それまでにも、ぶらぶらをやってきた。熊本市をぶらぶら、鹿児島市や指宿の辺りをぶらぶら、人吉市の近辺をぶらぶら、久留米市や柳川の辺りをぶらぶら、福岡市をぶらぶら、筑豊のボタ山や小さな町や村をぶらぶらした。それは二、三日だったり、十日くらいだったり、二、三カ月だったり、一年だったりで、けものたちのように山ん中に住み着いたり、駅をねぐらにしたり、木賃宿や人夫宿の厄介になったり、大土管や公園のベンチをねぐらにしたりして、まことに気まぐれなくらしぶりであった。
今度こそはという思いがないではなかったが、ぶらぶら歩きだしたとき、わたしの持ち物は身につけているほかには、小鍋一、褌(ふんどし)一、タオル一、切り出し一、布袋一、帳面と鉛筆各一、釣り糸と釣り()各一の入った風呂敷包一つしかなかった。
「いざ、出立っ!」
わたしは元気づけに、号令をかけた。
ぶらぶら歩きながら、きょうはどこへととか、どこまでとか目当てをつくるまい、出たとこ勝負で、足まかせ、風まかせにして歩いて行こうと思った。疲れたら休み、眠くなったらころがり、腹がへったら何か食べよう、食い物にこまったら、通りがかりの農家に頼み込んで、百姓仕事でも山仕事でもさせてもらって、食い物を稼がせてもらおう。山でも、湖でも、川でも、町でも、海でもいいから景色のいいところがあったら、心行くまで、飽きるまで眺めてやろう。もしもおもしろい人物たちに出合ったら、話を聞かせてもらおうと思った。
「ぶらぶらの、ああ、ぶらぶら」
わたしはつぶやいてみた。ぶらぶら歩きは所詮、ぶらぶらでしかない。ぶらぶら歩きから、多くのことを得ようなんて思ってはならぬ。ぶらぶら歩くことで、自分を鍛えなおそ
うなんて思ってはならぬ、と自分にいい聞かせた。せめてぶらぶら歩いているうちに、ぶらぶらのリズムやコツさえ覚えてしまえば、ぶらぶらも楽になってくるだろうし、たのしくもなってくるだろう。そうなったら、しめたもので、行き当たりばったり、木でも、石でも、道でも、風でも、山でも、海でも、夕焼けでもいいから、わたしとは何か、人間とは何か、問いかけてみるのもいいだろうと思った。
***
こうして高木さんの年齢を数えてみると今90代でしょう。
これは戦後の話です。帰ってみればご両親は亡くなっていて 体はぼろぼろで働くこともままならない状態の中で こうした生活が始まりました。

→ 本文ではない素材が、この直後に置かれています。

Lemma C6_witness :
  let lg := grid_of [[0; 1]] in
  let t := F32.of_int 5 in
  let current := mkPoint 0 0 (F32.of_int 0) in
  let st' := mkState [[1; -1]] [] 1 [(0, 0)] 1 in
  let slope := F32.sub (height lg 0 1) (height lg 0 0) in
  let st'' := expand lg t current st' in
  (F32.leb (S754_zero false) slope = true -> F32.leb slope t = true ->
      label (is_ground st'') 0 1 = label (is_ground (seed lg (init_state lg))) 0 0
      /\ mkPoint 0 1 (height lg 0 1) ∈ q st'')
  /\ (F32.ltb t slope = true ->
      label (is_ground st'') 0 1 = 0 /\ mkPoint 0 1 (height lg 0 1) ∈ q st'')
  /\ (F32.ltb slope (S754_zero false) = true -> F32.ltb t slope = false ->
      label (is_ground st'') 0 1 = -1
      /\ forall p, p ∈ q st'' -> (pt_x p, pt_y p) <> (0, 1)).
Proof.
  intros lg t current st' slope st''.
  apply (C6_expansion_of_a_neighbour lg t (wf_grid_intro lg eq_refl)
           (seed lg (init_state lg)) current st' 0 1).
  - apply reach_seed; [apply reach_init|reflexivity|left; reflexivity].
  - reflexivity.
  - reflexivity.
  - apply (bool_decide_unpack _). reflexivity.
  - reflexivity.
  - apply in_bounds_in_grid. reflexivity.
  - reflexivity.
  - reflexivity.
Defined.

(** C6, the claim as stated fails in its third case: with the negative
    threshold -5, the cell (0, 1) of height 10 is popped, with this height,
    next to the unclassified cell (0, 2) of height 9; the slope is -1 < 0,
    and it is above the threshold, so the neighbour is labelled Building
    and enqueued. *)
Lemma C6_counterexample :
  let lg := grid_of [[0; 10; 9]] in
  let t := F32.of_int (-5) in
  let current := mkPoint 0 1 (F32.of_int 10) in
  let st' := mkState [[1; 0; -1]] [] 1 [(0, 1); (0, 0)] 1 in
  let st := mkState [[1; 0; -1]] [current] 1 [(0, 1); (0, 0)] 1 in
  reachable lg t st
  /\ pop st = Some (current, st')
  /\ pt_z current = height lg 0 1
  /\ label (is_ground st) 0 2 = -1
  /\ F32.eqb (height lg 0 2) NODATA_f = false
  /\ F32.ltb (F32.sub (height lg 0 2) (height lg 0 1)) (S754_zero false) = true
  /\ label (is_ground (expand lg t current st')) 0 2 = 0
  /\ q (expand lg t current st') = [mkPoint 0 2 (F32.of_int 9)].
Proof.
  intros lg t current st' st. split_and!; try reflexivity.
  change st with (expand lg t (mkPoint 0 0 (F32.of_int 0))
                    (mkState [[1; -1; -1]] [] 2 [(0, 0)] 1)).
  apply reach_expand with (seed lg (init_state lg)); [|reflexivity].
  apply reach_seed; [apply reach_init|reflexivity|left; reflexivity].
Qed.

(** ** gridify on a degenerate bounding box *)

Lemma mul_zero_l x y : is_zero x -> zero_or_nan (F32.mul x y).
Proof. by destruct x, y. Qed.

Lemma mul_zero_r x y : is_zero y -> zero_or_nan (F32.mul x y).
Proof. by destruct x, y. Qed.

Lemma div_zero_or_nan x d : zero_or_nan x -> zero_or_nan (F32.div x d).
Proof. by destruct x, d. Qed.

Lemma sqrt_zero_or_nan x : zero_or_nan x -> zero_or_nan (F32.sqrt x).
Proof. by destruct x. Qed.

Lemma div_by_zero_or_nan x d : zero_or_nan d -> inf_or_nan (F32.div x d).
Proof. by destruct x, d. Qed.

Lemma ceil_inf_or_nan x : inf_or_nan x -> F32.to_int (F32.ceil x) = None.
Proof. by destruct x. Qed.

(** With a bounding box of zero height or zero width the cell size is
    zero or NaN, and the number of rows is the conversion to [int] of an
    infinity or of NaN. *)
Lemma gridify_degenerate points bb density t :
  is_zero (bb_h bb) \/ is_zero (bb_w bb) ->
  gridify points bb density t = Undefined.
Proof.
  intros Hdeg. unfold gridify, num_cells.
  destruct (density mod 2 ^ 64 =? 0); [done|]. simpl.
  set (n := to_int32 _).
  assert (zero_or_nan (cell_size bb n)) as Hdelta.
  { unfold cell_size. apply sqrt_zero_or_nan, div_zero_or_nan.
    destruct Hdeg; [by apply mul_zero_l|by apply mul_zero_r]. }
  unfold grid_rows.
  by rewrite (ceil_inf_or_nan _ (div_by_zero_or_nan (bb_h bb) _ Hdelta)).
Qed.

「ぶらぶら」歩く。「ぶらぶら」するという言葉もありますが 「ぶらぶら」歩くのは実はそうしたことのない者にとっては大変なことに思えます。
高木さんの持ち物は小鍋一、褌一、タオル一、切り出し一、布袋一、帳面と鉛筆各一、釣り糸と釣り()各一、ざおかなあ、読めないんです。それだけのふろしき包み。
リュックの方がよかったのになあ などとよけいな想像をしてしまったり。
「わたしとは何か」「人間とは何か」木でも、石でも、道でも、風でも、山でも、海でも、夕焼けでも 問いかけてみる。ーー
「わたしとは何か」何なんやろ。だいたいも しっかりもわかりません。
ただ高木さんのこの本を読ませてもらっていますと その体験の中にあるものが結果的に「わたしとは何か」のような気がしました。これだけやとあっさりすぎますか?
そしたら わたしもこれからも振り返る中で 「わたしとは何か」結果的に見つけてみますね。そして木や石や道や風や山や海や川や夕焼けに 問いかけてみますね。